Gouvernance néolibérale et démocratie neutralisée

L’ironie du multipartisme en Afrique francophone c’est que son heure coïncide avec celle de la neutralisation néolibérale de la démocratie [1]. Au sortir des difficiles années 90, les « années de braise » selon l’expression du Premier ministre Habib Thiam, le discours politique consistait exclusivement en des énoncés consensuels et vagues : sur le développement que l’on poursuit ; la bonne gouvernance que l’on promet et éventuellement le fameux « nos valeurs » que l’on défend. Momar Coumba Diop notait en 2006, au sujet de « la classe dirigeante issue de l’alternance », qu’elle s’était « éloignée des confrontations idéologiques qui avaient marqué l’ère de Senghor et, dans une moindre mesure, le régime de Diouf ». Il n’y a pas que la classe politique sénégalaise qui s’était convertie à cette idée de la politique comme mise en œuvre du consensus libéral. Le monde entier, avec le recul de l’hypothèse communiste, s’était converti à cette économie politique qui nie l’idée même d’alternatives. Dans cette conception nouvelle du politique comme lieu vide d’alternative, les gauches de gouvernement renoncèrent à agir sur les dynamiques de marché et ne jurèrent plus, en guise de fourniture de services et d’équipements en infrastructures publics, que par les fameux PPP.

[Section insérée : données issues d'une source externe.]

(** X12: the entry point writes last.  When it raises, no file has been
    written.  When it returns [(warped, H)], [warped] is a buffer of the
    store and the only call of [cv2.imwrite] was for that buffer, at the
    given path or, when there is none, at
    ["interactive/interactive_result.jpg"]; a [False] from
    [cv2.imwrite] goes unnoticed: the function returns all the same and
    no file is there. *)
Theorem interactive_transform_writes_last
    (cwd image_path : string) (output_path : option string)
    (events : list mouse_event) (h : heap) :
  let '(h', written, r) := interactive_transform cwd image_path output_path events h in
  let p := match output_path with
           | None => default_output_path
           | Some p => p
           end in
  match r with
  | Raise _ => written = []
  | Ok (warped, _) =>
      exists b, h' !! warped = Some b
                /\ ((imwrite p b = Ok true /\ written = [(p, b)])
                    \/ (imwrite p b = Ok false /\ written = []))
  end.
Proof.
  unfold interactive_transform.
  destruct (init cwd image_path h) as [h1 [s0 | e]]; [| reflexivity].
  destruct (select_corners events s0 h1) as [[s1 h2] [arr | e]]; [| reflexivity].
  destruct (print_corners arr) as [printed | e]; [| reflexivity].
  destruct (transform None s1 h2) as [[s2 h3] [[warped Hm] | e]]; [| reflexivity].
  destruct (h3 !! warped) as [b |] eqn:Hb; [| reflexivity].
  destruct (imwrite _ b) as [[|] | e] eqn:Hw; [| | reflexivity].
  - exists b. split; [exact Hb |]. left. split; [exact Hw | reflexivity].
  - exists b. split; [exact Hb |]. right. split; [exact Hw | reflexivity].
Qed.

End WholeSession.

Section ClickOrder.

Ltac small_list :=
  repeat (apply List.Forall_cons; [assumption |]); apply List.Forall_nil.

Lemma sqdist_sym (p q : point) : sqdist p q = sqdist q p.
Proof. unfold sqdist. ring. Qed.
Lemma rows_for_sorted i k rk : StronglySorted pair_lt (rows_for i k rk).
Proof.
  unfold rows_for. pose proof (matches_from_sorted k rk 0) as Hs.
  destruct (matches_from 0 k rk) as [|j js]; [repeat constructor|].
  induction Hs as [|a l Hs IH Ha]; [constructor|].
  rewrite fmap_cons. constructor; [exact IH|].
  apply Forall_fmap, Forall_forall. intros b Hb. rewrite Forall_forall in Ha.
  right. split; [reflexivity|]. exists a, b. simpl. auto.
Qed.

Lemma sorted_app {X} (R : X -> X -> Prop) l1 l2 :
  StronglySorted R l1 -> StronglySorted R l2 ->
  (forall x y, x ∈ l1 -> y ∈ l2 -> R x y) ->
  StronglySorted R (l1 ++ l2).
Proof.
  intros H1 H2 H. induction H1 as [|a l1 H1 IH Ha]; [exact H2|].
  simpl. constructor.
  - apply IH. intros x y Hx. apply H. apply elem_of_cons. right. exact Hx.
  - apply Forall_app. split; [exact Ha|]. apply Forall_forall. intros y Hy.
    apply H; [apply elem_of_cons; left; reflexivity | exact Hy].
Qed.

Lemma indexer_from_sorted i0 lk rk : StronglySorted pair_lt (indexer_from i0 lk rk).
Proof.
  revert i0. induction lk as [|k lk IH]; intros i0; cbn [indexer_from]; [constructor|].
  apply sorted_app; [apply rows_for_sorted | apply IH|].
  intros p q [Hp _]%rows_for_elem (k' & Hq & _)%indexer_from_elem. left. lia.
Qed.
(** X5. The one request [make_request] sends goes to [<base_url>/<endpoint>]
    with the timeout it was given and the bearer token of the service; it
    declares a JSON content type exactly when there are no files to upload. *)
Theorem X5_request_shape (net : transport) (self : BaseAPIService)
    (endpoint method : string) (data files : value) (timeout : Z) (e : env) :
  supported method = true ->
  exists rq,
    sent (snd (make_request net self endpoint method data files timeout e))
      = (sent e ++ [rq])%list /\
    req_url rq = base_url self ++ "/" ++ endpoint /\
    req_timeout rq = timeout /\
    In ("Authorization", "Bearer " ++ api_key self) (req_headers rq) /\
    (In ("Content-Type", "application/json") (req_headers rq) <-> truthy files = false).
Proof.
  intros Hm. exists (request_of self endpoint method data files timeout).
  split; [now apply make_request_sent |].
  unfold request_of.
  destruct (String.eqb (upper method) "POST"); destruct (truthy files);
    cbn [req_url req_timeout req_headers negb get_headers];
    repeat split; try (now left); try (intros _; right; now left);
    try discriminate;
    intros [Hin | []]; discriminate Hin.
Qed.

Lemma X5_request_shape_witness :
  exists rq,
    sent (snd (make_request net_503 service0 "v1/erase" "post" VNone
                 (VDict [("file", VStr "image.png")]) 30 env0))
      = (sent env0 ++ [rq])%list /\
    req_url rq = base_url service0 ++ "/" ++ "v1/erase" /\
    req_timeout rq = 30 /\
    In ("Authorization", "Bearer " ++ api_key service0) (req_headers rq) /\
    (In ("Content-Type", "application/json") (req_headers rq)
     <-> truthy (VDict [("file", VStr "image.png")]) = false).
Proof.
  apply (X5_request_shape net_503 service0 "v1/erase" "post" VNone
           (VDict [("file", VStr "image.png")]) 30 env0).
  reflexivity.
Defined.

(** ** The HD image service, end to end *)

Section HDService.

Variable net : transport.
Variable identify : pil.
Variable self : BaseAPIService.
Variable prompt : string.
Variables width height steps : Z.
Variable guidance : Q.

Alors que le marché s’élargissait, que le Capital se mettait à son aise, l’État – la puissance collective instituée pour servir la volonté générale – revoyait à la baisse ses ambitions de transformation économique et sociale. La démocratie ne fut plus le processus où se dégageaient les fins tout autant que les moyens d’actualisation de la volonté générale. Il ne s’est plus agi que de savoir lequel des hommes en costume cravate fût le plus à même de mettre en œuvre l’universel programme que voici : abattre pour les marchandises des pays du Nord et le grand capital les frontières ; assurer, sans trop demander de contribution aux profits, les tâches régaliennes désormais amputées de la politique monétaire ; enfin rendre son territoire national attractif à des capitaux financiers toujours plus importants, issus de l’épargne d’une population vieillissante des pays du nord rétive au risque. Pour apporter un supplément d’âme à ce programme qui n’enthousiasme que le 1% et ceux qui le servent, on y assortit des orientations sociétales en faveur des minorités. La poursuite du programme néolibéral par nos États, qui ne s’étaient pas mis en situation de s’y opposer, s’est donc avérée désastreuse pour les services publics et vaine en ce qui concerne le développement. L’économiste Ndongo Samba Sylla a souvent eu l’occasion d’illustrer la stagnation des économies de la zone CFA par le rappel du fait que depuis les indépendances, leurs PIB réels par habitant n’ont pas progressé.[2] En 2015, on ne saurait produire de statistique plus accablante, le PIB par habitant en parité de pouvoir d’achat du Sénégal était équivalent à son niveau de 1960 [3].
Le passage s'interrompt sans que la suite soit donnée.